Anderson DG, Wierzbowski LR,Schwartz DM, Hilibrand AS, Vaccaro AR, Albert TJ

Department of Orthopaedic Surgery, University of Virginia, School of Medicine, Charlottesville, Virginia 22903, USA. dga3k@virginia.edu
Spine [2002, 27(14):1577-81]

Type:  Journal Article

DOI: 10.1097/00007632-200207150-00018

Abstract  

STUDY DESIGN: Clinically relevant aspects of pedicle screws were subjected to electrical resistance testing.

OBJECTIVES: To catalog commonly used pedicle screws in terms of electrical resistance, and to determine whether polyaxial-type pedicle screws have the potential to create a high-resistance circuit during stimulus-evoked electromyographic testing.

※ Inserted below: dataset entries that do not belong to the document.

(* ===== verification/KHeap.v ===== *)
(** * The interface of the memory management

    What [malloc.c] and [falloc.h] promise to the rest of the kernel
    ([KernelHeap] with its laws), and the proof that the modelled allocator keeps
    the promise ([mm_kernel_heap_laws]).  Clients keep their objects in stores
    of their own and use the heap for addresses only.  What a client asks for is a list of
    [request]s, [granted] or [refused]; [serve_all] computes which. *)
From S2P Require Import Prelude CList Cpu Malloc MallocRep MallocScan MallocInv MallocAlloc MallocTop MallocFree MallocSafe MallocTheorems.

(** [kh_rep h live owned]: [h] is a consistent heap whose allocated payloads are
    [live] (address and size), and the physical addresses [owned] belong to
    frames the kernel took from the frame allocator.  [kh_static] are the
    addresses of the kernel image, which no allocation ever overlaps. *)
Class KernelHeap (H : Type) := {
  kh_cpu :: CpuState H;
  km_malloc : Z → KM H Z;
  km_free : Z → KM H unit;
  km_frame_alloc : Z → Z → KM H (Z * Z);
  km_frame_free : Z → Z → KM H Z;
  kh_static : Z → Prop;
  kh_rep : H → gmap Z Z → (Z → Prop) → Prop;
}.

(** An area of [n] bytes at [p] that no live payload and no static object uses. *)
Definition fresh_payload {H} `{KernelHeap H} (live : gmap Z Z) (p n : Z) : Prop :=
  0 < p ∧ p + n ≤ word_max ∧ (4 | p) ∧
  (∀ q k, live !! q = Some k → q ≠ p ∧ (q + k ≤ p ∨ p + n ≤ q)) ∧
  (∀ a, p ≤ a < p + n → ¬ kh_static a).

Class KernelHeapLaws (H : Type) `{KernelHeap H} := {
  kh_cpu_laws :: CpuStateLaws H;
  km_malloc_law h live owned size :
    kh_rep h live owned → 0 ≤ size ≤ HEAP_BLOCK_SIZE_MAX →
    ∃ p h', km_malloc size h = Ok (p, h') ∧ cp0_status h' = cp0_status h ∧
      ((p = NULL ∧ kh_rep h' live owned) ∨
       (p ≠ NULL ∧ ∃ n, size ≤ n ∧ fresh_payload live p n ∧ kh_rep h' (<[p := n]> live) owned));
  km_free_law h live owned p n :
    kh_rep h live owned → live !! p = Some n →
    ∃ h', km_free p h = Ok (tt, h') ∧ cp0_status h' = cp0_status h ∧ kh_rep h' (delete p live) owned;
  km_frame_alloc_law h live owned cnt :
    kh_rep h live owned → 0 < cnt →
    ∃ rc phys h', km_frame_alloc cnt (Z.lor VF_VA_AUTO VF_AT_KSEG0) h = Ok ((rc, phys), h') ∧
      cp0_status h' = cp0_status h ∧
      ((rc ≠ EOK ∧ kh_rep h' live owned) ∨
       (rc = EOK ∧ (FRAME_SIZE | phys) ∧ 0 ≤ phys ∧ phys + cnt * FRAME_SIZE ≤ 2 ^ 29 ∧
        (∀ a, in_frames phys cnt a → ¬ owned a) ∧
        kh_rep h' live (λ a, owned a ∨ in_frames phys cnt a)));
  km_frame_free_law h live owned phys cnt :
    kh_rep h live owned → 0 < cnt → (FRAME_SIZE | phys) → 0 ≤ phys →
    phys + cnt * FRAME_SIZE ≤ 2 ^ 29 → (∀ a, in_frames phys cnt a → owned a) →
    ∃ h', km_frame_free phys cnt h = Ok (EOK, h') ∧ cp0_status h' = cp0_status h ∧
      kh_rep h' live (λ a, owned a ∧ ¬ in_frames phys cnt a);
  kh_rep_status h live owned v : kh_rep h live owned → kh_rep (set_cp0_status v h) live owned;
  kh_rep_owned h live owned owned' :
    (∀ a, owned' a → owned a) → kh_rep h live owned → kh_rep h live owned';
  kh_rep_apart h live owned p n :
    kh_rep h live owned → live !! p = Some n →
    0 < p ∧ (∀ a, p ≤ a < p + n → ¬ kh_static a) ∧
    ∀ q k, live !! q = Some k → p ≠ q → p + n ≤ q ∨ q + k ≤ p;
}.

(** ** Requests for memory

    What a function asks of the memory management, in order.  [refused rs h]: one of the
    requests [rs], made one after the other from the heap [h] on, is turned down, the ones
    before it having been [granted].  The Status register may change in between. *)
Inductive request := Block (size : Z) | Frames (count : Z).

Definition request_ok (r : request) : Prop :=
  match r with Block size => 0 ≤ size ≤ HEAP_BLOCK_SIZE_MAX | Frames count => 0 < count end.

Section requests.
  Context {H : Type} `{KernelHeapLaws H}.

(** The answer to one request, and the heap after it. *)
Definition asked (r : request) (h : H) (ok : bool) (h' : H) : Prop :=
  ∃ v, match r with
       | Block size => ∃ p, km_malloc size (set_cp0_status v h) = Ok (p, h') ∧ ok = bool_decide (p ≠ NULL)
       | Frames count => ∃ rc phys, km_frame_alloc count (Z.lor VF_VA_AUTO VF_AT_KSEG0) (set_cp0_status v h) =
           Ok ((rc, phys), h') ∧ ok = bool_decide (rc = EOK)
       end.

Fixpoint granted (rs : list request) (h h' : H) : Prop :=
  match rs with
  | [] => ∃ v, h' = set_cp0_status v h
  | r :: rs => ∃ h1, asked r h true h1 ∧ granted rs h1 h'
  end.

Fixpoint refused (rs : list request) (h : H) : Prop :=
  match rs with
  | [] => False
  | r :: rs => ∃ ok h1, asked r h ok h1 ∧ (ok = true → refused rs h1)
  end.

Lemma asked_status r h ok h' v : asked r (set_cp0_status v h) ok h' → asked r h ok h'.
Proof. intros [w Hr]. exists w. by destruct r; setoid_rewrite set_cp0_status_set in Hr. Qed.

Lemma refused_status rs h v : refused rs (set_cp0_status v h) → refused rs h.
Proof. destruct rs; [done|]. intros (ok & h1 & Ha & Hr). exists ok, h1. split; [by eapply asked_status|done]. Qed.

Lemma granted_status rs h h' v : granted rs h h' → granted rs h (set_cp0_status v h').
Proof.
  revert h. induction rs as [|r rs IH]; intros h; cbn.
  - intros [w ->]. exists v. by rewrite set_cp0_status_set.
  - intros (h1 & Ha & Hg). eauto.
Qed.

Lemma granted_from rs h h' v : granted rs (set_cp0_status v h) h' → granted rs h h'.
Proof.
  destruct rs; cbn; [intros [w ->]; exists w; by rewrite set_cp0_status_set|].
  intros (h1 & Ha & Hg). exists h1. split; [by eapply asked_status|done].
Qed.

Lemma granted_nil h : granted [] h h.
Proof. exists (cp0_status h). by rewrite set_cp0_status_same. Qed.

Lemma granted_app rs rs' h h1 h2 : granted rs h h1 → granted rs' h1 h2 → granted (rs ++ rs') h h2.
Proof.
  revert h. induction rs as [|r rs IH]; intros h; cbn; [intros [v ->]; by apply granted_from|].
  intros (h' & Ha & Hg) Hg'. eauto.
Qed.

Lemma refused_app_l rs rs' h : refused rs h → refused (rs ++ rs') h.
Proof.
  revert h. induction rs as [|r rs IH]; intros h; cbn; [done|]. intros (ok & h' & Ha & Hr). exists ok, h'. auto.
Qed.

Lemma refused_app_r rs rs' h h1 : granted rs h h1 → refused rs' h1 → refused (rs ++ rs') h.
Proof.
  revert h. induction rs as [|r rs IH]; intros h; cbn; [intros [v ->]; by apply refused_status|].
  intros (h' & Ha & Hg) Hr. exists true, h'. auto.
Qed.

Lemma asked_block size h p h' :
  km_malloc size h = Ok (p, h') → asked (Block size) h (bool_decide (p ≠ NULL)) h'.
Proof. intros He. exists (cp0_status h), p. by rewrite set_cp0_status_same. Qed.

Lemma granted_block size h p h' : km_malloc size h = Ok (p, h') → p ≠ NULL → granted [Block size] h h'.
Proof.
  intros He Hp. exists h'. split; [|apply granted_nil]. rewrite <- (bool_decide_eq_true_2 (p ≠ NULL)) by done.
  by apply asked_block.
Qed.

Lemma refused_block size h h' : km_malloc size h = Ok (NULL, h') → refused [Block size] h.
Proof. intros He. eexists _, h'. split; [by apply asked_block|]. by rewrite bool_decide_eq_false_2 by tauto. Qed.

Lemma granted_frames count h phys h' :
  km_frame_alloc count (Z.lor VF_VA_AUTO VF_AT_KSEG0) h = Ok ((EOK, phys), h') → granted [Frames count] h h'.
Proof.
  intros He. exists h'. split; [|apply granted_nil]. exists (cp0_status h), EOK, phys. by rewrite set_cp0_status_same.
Qed.

Lemma refused_frames count h rc phys h' :
  km_frame_alloc count (Z.lor VF_VA_AUTO VF_AT_KSEG0) h = Ok ((rc, phys), h') → rc ≠ EOK → refused [Frames count] h.
Proof.
  intros He Hrc. exists false, h'. split; [|done]. exists (cp0_status h), rc, phys. rewrite set_cp0_status_same.
  by rewrite bool_decide_eq_false_2.
Qed.
End requests.

(** ** The allocator implements the interface *)
Section implementation.
  Context {F : Type} `{FrameAllocatorLaws F} (hl : Z) (static : Z → Prop).
  Implicit Types (s : mm_state F) (hs : list heap).

(** No more heaps and no more blocks than mapped words. *)
Definition mm_fuel s : nat := S (S (2 * size (mm_mem s : gmap Z Z))).

Definition mm_malloc (size : Z) : KM (mm_state F) Z := λ s, malloc hl (mm_fuel s) size s.

Lemma distinct_le_size (m : gmap Z Z) (l : list Z) :
  NoDup l → (∀ x, x ∈ l → is_Some (m !! x)) → (length l ≤ size m)%nat.
Proof.
  intros Hnd Hin. rewrite <- size_dom. rewrite <- (size_list_to_set (C := gset Z)) by done.
  apply subseteq_size. intros x Hx. apply elem_of_dom, Hin.
  by rewrite elem_of_list_to_set in Hx.
Qed.

(** The addresses of the headers of a tiling. *)
Fixpoint heads (p : Z) (bs : list block) : list Z :=
  match bs with [] => [] | b :: bs => p :: heads (p + b_size b) bs end.

Lemma heads_range p bs x : Forall block_ok bs → x ∈ heads p bs → p ≤ x.
Proof.
  intros Hok. revert p. induction Hok as [|b bs [Hb _] Hok IH]; intros p Hin; cbn in *.
  { by apply elem_of_nil in Hin. }
  apply elem_of_cons in Hin as [->|Hin]; [done|]. apply IH in Hin. lia.
Qed.

Lemma heads_spec m hp p bs :
  Forall block_ok bs → blocks_rep m hp p bs →
  NoDup (heads p bs) ∧ (∀ x, x ∈ heads p bs → is_Some (m !! x)) ∧ length (heads p bs) = length bs.
Proof.
  intros Hok. revert p. induction Hok as [|b bs Hb Hok IH]; intros p Hr; cbn in *.
  { split_and!; [constructor|by intros ? ?%elem_of_nil|done]. }
  destruct Hr as [(Hr & _) Hrs]. destruct (IH _ Hrs) as (IH1 & IH2 & IH3). split_and!.
  - apply NoDup_cons. split; [|done]. intros Hin%(heads_range _ _ _ Hok). destruct Hb. lia.
  - intros x [->|Hx]%elem_of_cons; eauto.
  - lia.
Qed.

Lemma list_max_bound (l : list nat) n : (∀ x, x ∈ l → (x ≤ n)%nat) → (list_max l ≤ n)%nat.
Proof. intros Hl. apply list_max_le. apply List.Forall_forall. intros x Hx. by apply Hl, list_elem_of_In. Qed.

Lemma mm_fuel_ok s hs : mm_inv hl s hs → fuel_ok (mm_fuel s) hs.
Proof.
  intros Hinv. apply fuel_for_ok. unfold fuel_for, mm_fuel.
  assert (Hh : (length hs ≤ size (mm_mem s : gmap Z Z))%nat).
  { rewrite <- (length_fmap h_addr). apply distinct_le_size.
    - destruct Hinv as ([_ [Hnd _]] & _). by apply NoDup_cons in Hnd as [_ ?].
    - intros x (h & -> & Hin)%list_elem_of_fmap.
      destruct (mm_inv_ok _ _ _ _ Hinv Hin) as ((_ & _ & [k Hk] & Hf & _) & (_ & _ & _ & _ & Hr) & _).
      apply Hr; [unfold heap_end, FRAME_SIZE; lia|]. exists (k * 1024). unfold FRAME_SIZE in *. lia. }
  assert (Hb : (list_max ((λ h, length (h_blocks h)) <$> hs) ≤ size (mm_mem s : gmap Z Z))%nat).
  { apply list_max_bound. intros x (h & -> & Hin)%list_elem_of_fmap.
    destruct (mm_inv_ok _ _ _ _ Hinv Hin) as ((_ & _ & _ & _ & _ & Hok & _) & (_ & _ & _ & Hr & _) & _).
    destruct (heads_spec _ _ _ _ Hok Hr) as (? & ? & <-). by apply distinct_le_size. }
  lia.
Qed.

(** An address of a heap or of a free frame. *)
Definition managed s hs (a : Z) : Prop :=
  (∃ h, h ∈ hs ∧ h_addr h ≤ a < heap_end h) ∨ frame_is_free (mm_frames s) (a - ADDR_PREFIX_KSEG0).

Definition mm_owned s (owned : Z → Prop) : Prop :=
  ∀ a, owned a → phys_ok a ∧ off_list hl (a + ADDR_PREFIX_KSEG0) (a + ADDR_PREFIX_KSEG0 + 1) ∧
    ¬ static (a + ADDR_PREFIX_KSEG0) ∧
    ((4 | a) → is_Some ((mm_mem s : gmap Z Z) !! (a + ADDR_PREFIX_KSEG0))).

Definition mm_rep s (live : gmap Z Z) (owned : Z → Prop) : Prop :=
  ∃ hs, mm_inv hl s hs ∧ (∀ p n, live !! p = Some n ↔ allocated hs p n) ∧
    mm_owned s owned ∧
    (∀ a, managed s hs a → ¬ static a ∧ ¬ owned (a - ADDR_PREFIX_KSEG0)).

(** The heap area [malloc] takes from the frame allocator was managed before. *)
Lemma malloc_managed size s hs p s' hs' a :
  mm_inv hl s hs → 0 ≤ size ≤ HEAP_BLOCK_SIZE_MAX → malloc_spec hl size s hs p s' hs' →
  managed s' hs' a → managed s hs a.
Proof.
  intros Hinv Hsize (Hinv' & Hspec) Hm. destruct (real_size_ok size Hsize) as (Hneed & _ & _).
  destruct (find_heap (real_size size) hs) as [[[[[[hs1 h] pre] b] post] hs2]|] eqn:Hfind.
  - destruct Hspec as (-> & -> & Hfr & _). destruct (find_heap_some _ _ _ _ _ _ _ _ Hfind) as (-> & _).
    destruct Hm as [(g & Hg & Ha)|Hf]; [left|right; by rewrite Hfr in Hf].
    apply elem_of_app in Hg as [?|[->|?]%elem_of_cons]; [exists g|exists h|exists g];
      (split; [set_solver|exact Ha]).
  - destruct (frame_alloc _ _ _) as [[rc phys] f] eqn:Hfa. destruct Hspec as (Hfr & Hspec).
    case_bool_decide as Hrc.
    + subst rc. destruct (frames_for_spec _ Hneed) as (Hff & _). unfold HEAP_FRAMES in Hff.
      assert (Hpos : 0 < frames_for (real_size size)) by lia.
      destruct (frame_alloc_ok _ _ _ _ Hpos Hfa) as (_ & _ & _ & Hin & Hout).
      destruct Hspec as (-> & -> & _).
      destruct Hm as [(g & [Hg|Hg]%elem_of_app & Ha)|Hf].
      * left. eauto.
      * apply list_elem_of_singleton in Hg as ->. right. apply Hin.
        cbn in Ha. unfold heap_end, in_frames in *. cbn in Ha. lia.
      * right. rewrite Hfr in Hf. by apply Hout in Hf as [? _].
    + destruct Hspec as (-> & -> & _). destruct Hm as [?|Hf]; [by left|right].
      rewrite Hfr in Hf. by apply (frame_alloc_fail _ _ _ _ _ _ Hfa Hrc).
Qed.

SUMMARY OF BACKGROUND DATA: Although stimulus-evoked electromyography is commonly used to confirm the accuracy of pedicle screw placement, no studies have documented the electrical resistance of commonly used pedicle screws.

METHODS: Resistance measurements were obtained from eight pedicle screw varieties (5 screws of each type) across the screw shank and between the shank and regions of the screw that would be clinically accessible to stimulus-evoked electromyographic testing with a screw implanted in a pedicle. To determine measurement variability, resistance was measured three times at each site and with the crown of the polyaxial-type screw in three random positions.

RESULTS: Resistance across the screw shank ranged from 0 to 36.4 ohms, whereas resistance across the length of the monoaxial-type screws ranged from 0.1 to 31.8 ohms. Resistance between the hexagonal port and shank of polyaxial-type screws ranged from 0 to 25 ohms. In contrast, resistance between the mobile crown and shank of polyaxial-type screws varied widely, ranging from 0.1 ohms to an open circuit (no electrical conduction). Polyaxial-type screws demonstrated an open circuit in 28 of 75 measurements (37%) and a high-resistance circuit (exceeding 1000 ohms) in 5 of 75 measurements (7%).

CONCLUSIONS: Polyaxial-type pedicle screws have the potential for high electrical resistance between the mobile crown and shank, and therefore may fail to demonstrate an electromyographic response during stimulus-evoked electromyographic testing in the setting of a pedicle breech. To avoid false-negative stimulus-evoked electromyographic testing, the cathode stimulator probe should be applied to the hexagonal port or directly to the screw shank, and not to the mobile crown.